No séc. XX mexeu-se muito com as propriedades e com os monopólios, foi um século caracterizado pela mudança das colônias para repúblicas independentes, garantidas por outros laços de dominação, não mais o domínio territorial, mas o domínio feito por regras comerciais. Agora, no séc. XXI, nossos corpos são como eram o campo e as terras conquistadas. Somos reféns da ideia de que podemos construí-lo em função do que pensamos ser desejo próprio, sem limites no que diz respeito às transformações. O que é humano não passa de um produto de novos empreendimentos para a indústria farmacêutica, para a indústria de beleza (cosméticos, vestuário, cirurgias): é o fitness.

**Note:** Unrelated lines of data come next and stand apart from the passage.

Definition tryCreatePending (actorUserId useCase idempotencyKey requestHash : string) : op bool :=
  catch
    (do* insert_idempotency (idempotency_pk actorUserId useCase idempotencyKey)
           {| idk_actorUserId := actorUserId; idk_useCase := useCase;
              idk_idempotencyKeyHash := sha256 idempotencyKey; idk_requestHash := requestHash;
              idk_responseCode := None; idk_responseBody := JNull |} in
     ret true)
    (fun e => if is_unique_violation e then ret false else throw e).

Definition complete (actorUserId useCase idempotencyKey : string) (responseCode : Z)
    (responseBody : json) : op unit :=
  fun w =>
    let pk := idempotency_pk actorUserId useCase idempotencyKey in
    match idempotency (checkout w) !! pk with
    | Some k => (Ok tt, set_idempotency
                          (<[pk := with_response (Some responseCode) responseBody k]>
                             (idempotency (checkout w))) w)
    | None => (Err record_not_found, w)
    end.

(* ------------------------------------------------------------------ *)
(** ** PrismaOrderRepository                                            *)

Definition createOrderRow (o : order) : op unit := create orders_t o.

Definition findOrderById (orderId : string) : op (option order) := findUnique orders_t orderId.

Definition with_ord_status (s : OrderStatus) (o : order) : order :=
  {| ord_id := ord_id o; ord_userId := ord_userId o; ord_eventId := ord_eventId o;
     ord_reservationId := ord_reservationId o; ord_status := s;
     ord_totalAmount := ord_totalAmount o; ord_currency := ord_currency o |}.

Definition updateOrderStatus (orderId : string) (s : OrderStatus) : op unit :=
  do* update orders_t orderId (with_ord_status s) in ret tt.

(* ------------------------------------------------------------------ *)
(** ** CreateOrderUseCase                                               *)

Record CreateOrderInput : Type := {
  coi_idempotencyKey : string;
  coi_reservationId : string;
  coi_totalAmount : Z;
  coi_currency : string
}.

Definition CHECKOUT_IDEMPOTENCY_USE_CASE : string := "checkout.create_order".

(** [JSON.stringify(input, replacer)]: the replacer prints the bigint. *)
Definition order_fingerprint (input : CreateOrderInput) : string :=
  sha256 (stringify [("idempotencyKey", Some (coi_idempotencyKey input));
                     ("reservationId", Some (coi_reservationId input));
                     ("totalAmount", Some (pretty (coi_totalAmount input)));
                     ("currency", Some (coi_currency input))]).

(** [CreateOrderResult], as the JSON the idempotency row keeps. *)
Definition order_result (orderId : string) : json :=
  JObj [("orderId", JStr orderId); ("status", JStr "RESERVED")].

(** The claim of the idempotency key: [None] when this request owns it.  When the
    key is taken, the failed insert has aborted the transaction, and the search
    for the row that took it is refused. *)
Definition claim_key (actorId : string) (input : CreateOrderInput) : op (option idempotency_key) :=
  let requestHash := order_fingerprint input in
  let* claimed := tryCreatePending actorId CHECKOUT_IDEMPOTENCY_USE_CASE
                    (coi_idempotencyKey input) requestHash in
  if claimed then ret None
  else
    let* existing := statement_refused
      (findByKey actorId CHECKOUT_IDEMPOTENCY_USE_CASE (coi_idempotencyKey input)) in
    let* existing := or_throw existing (IdempotencyConflictError "Idempotency key collision.") in
    do* throw_if (negb (bool_decide (idk_requestHash existing = requestHash)))
          (IdempotencyConflictError "Idempotency key reused with different payload.") in
    ret (Some existing).

(** The reservation checks, for the first request and for its replays. *)
Definition check_reservation (lc : LaunchControlService) (ck : clock) (actorId : string)
    (input : CreateOrderInput) : op reservation :=
  let* found := findReservationById (coi_reservationId input) in
  let* r := or_throw found (NotFoundError "Reservation not found.") in
  do* throw_if (negb (bool_decide (rsv_ownerUserId r = actorId)))
        (NotFoundError "Reservation not found.") in
  do* throw_if (negb (bool_decide (rsv_status r = HELD)))
        (InvalidStateTransitionError "Reservation is not active.") in
  do* throw_if (rsv_expiresAt r <=? app_now ck)
        (InvalidStateTransitionError "Reservation has expired.") in
  do* assertCheckoutAllowed lc (rsv_eventId r) (coi_currency input) in
  ret r.

(** The transaction body.  Draws of [randomUUID]: 0 is the order, 1 the audit
    entry, 2 the outbox event. *)
Definition createOrder_tx (lc : LaunchControlService) (uuid : nat -> string) (ck : clock)
    (actorId corr : string) (input : CreateOrderInput) : op json :=
  let* existingIdempotency := claim_key actorId input in
  let* r := check_reservation lc ck actorId input in
  match existingIdempotency with
  | Some existing =>
      match idk_responseBody existing with
      | JNull => throw (IdempotencyConflictError "Idempotent request is already in progress.")
      | body => ret body
      end
  | None =>
      let orderId := uuid 0%nat in
      do* createOrderRow
            {| ord_id := orderId; ord_userId := actorId; ord_eventId := rsv_eventId r;
               ord_reservationId := Some (rsv_id r); ord_status := ORDER_RESERVED;
               ord_totalAmount := coi_totalAmount input; ord_currency := coi_currency input |} in
      do* complete actorId CHECKOUT_IDEMPOTENCY_USE_CASE (coi_idempotencyKey input) 201
            (order_result orderId) in
      do* appendAuditLog (uuid 1%nat) (Some actorId) "ORDER_CREATED" "order" orderId (Some corr)
            (JObj [("reservationId", JStr (rsv_id r));
                   ("totalAmount", JStr (pretty (coi_totalAmount input)));
                   ("currency", JStr (coi_currency input))]) in
      do* appendOutbox (db_now ck) (uuid 2%nat) "order" orderId "OrderCreated"
            (JObj [("orderId", JStr orderId); ("reservationId", JStr (rsv_id r));
                   ("eventId", JStr (rsv_eventId r))]) in
      ret (order_result orderId)
  end.

(** [execute] *)
Definition createOrder (lc : LaunchControlService) (uuid : nat -> string) (ck : clock)
    (ctx : option RequestContextValue) (input : CreateOrderInput) : op json :=
  match ctx, actor_of ctx with
  | Some c, Some actorId =>
      transaction (createOrder_tx lc uuid ck actorId (correlationId c) input)
  | _, _ => throw (DomainConflictError "Authenticated user context is required.")
  end.

(** [BigInt(s)] on a string of digits. *)
Fixpoint BigInt_digits (acc : Z) (s : string) : Z :=
  match s with
  | EmptyString => acc
  | String c s' => BigInt_digits (10 * acc + (Z.of_nat (nat_of_ascii c) - 48)) s'
  end.

(** [CheckoutController.createOrder], on a body the validation pipe accepted. *)
Definition checkout_createOrder (lc : LaunchControlService) (uuid : nat -> string) (ck : clock)
    (ctx : option RequestContextValue) (reservationId totalAmountMinor currency : string)
    (idempotencyKey : header) : op json :=
  let* key := requireIdempotencyKey idempotencyKey in
  let* result := createOrder lc uuid ck ctx
    {| coi_idempotencyKey := key; coi_reservationId := reservationId;
       coi_totalAmount := BigInt_digits 0 totalAmountMinor; coi_currency := currency |} in
  ret result.

End Checkout.

(* ------------------------------------------------------------------ *)
(** ** What checkout does                                               *)

Section CheckoutLemmas.
Context `{C : Crypto}.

Outro campo no qual identificamos mentiras é o cultural, o das artes. Tudo pode ser produzido em vídeo e assistido. A participação do homem está dispensada e seus ícones, sua representação são mais virais, atingem milhões de pessoas, lares, países, em um clicar de botão. Representar permite copiar, essa pasteurização do humano o está, pouco a pouco, substituindo por cyborgs, androides e robôs. Trabalha-se mais com a inteligência artificial, do que com a inteligência. Os produzidos e fabricados se tornam símiles do que imitam, pretendem ser os verdadeiros, iguais ao originalmente imitado. Isso já aconteceu com o leite e o queijo pasteurizado e essa new wave bate à porta de nosso coração, de nossos órgãos e os reproduz. A mentira de que tudo é igual, tudo pode ser imitado sem distinção, é a aspiração geral, que consequentemente atinge também as motivações individuais. O que escasseia é a matéria-prima, mas isso também pode ser inventado. Sem limites nesse processo, cada vez mais é oportuno explicitar a validade de Nietzsche:

“Que é então a verdade? Um batalhão de metáforas em movimento, metonímias, antropomorfismos, em última análise, uma soma de relações humanas que foram realçadas, extrapoladas e adornadas, poética e retoricamente, e que, depois de um prolongado uso, uma população considera firmes, canônicas e vinculantes; as verdades são ilusões das quais se esqueceu o que são; metáforas que se transformaram, gastas e sem força sensível, moedas que perderam seu valor de troca e que agora já não são consideradas como moedas, mas sim como metal”.

A mentira prevalece na sociedade quando não se oferece segurança para os indivíduos. Não perceber onde pisa, não perceber o outro, não se perceber, enxergar apenas os fios que o sustentam como marionete e que são indicativos de seus caminhos, dizer que tudo é assim e isso é progresso, é a mentira reinante, é a densificação do vislumbrado por Kafka.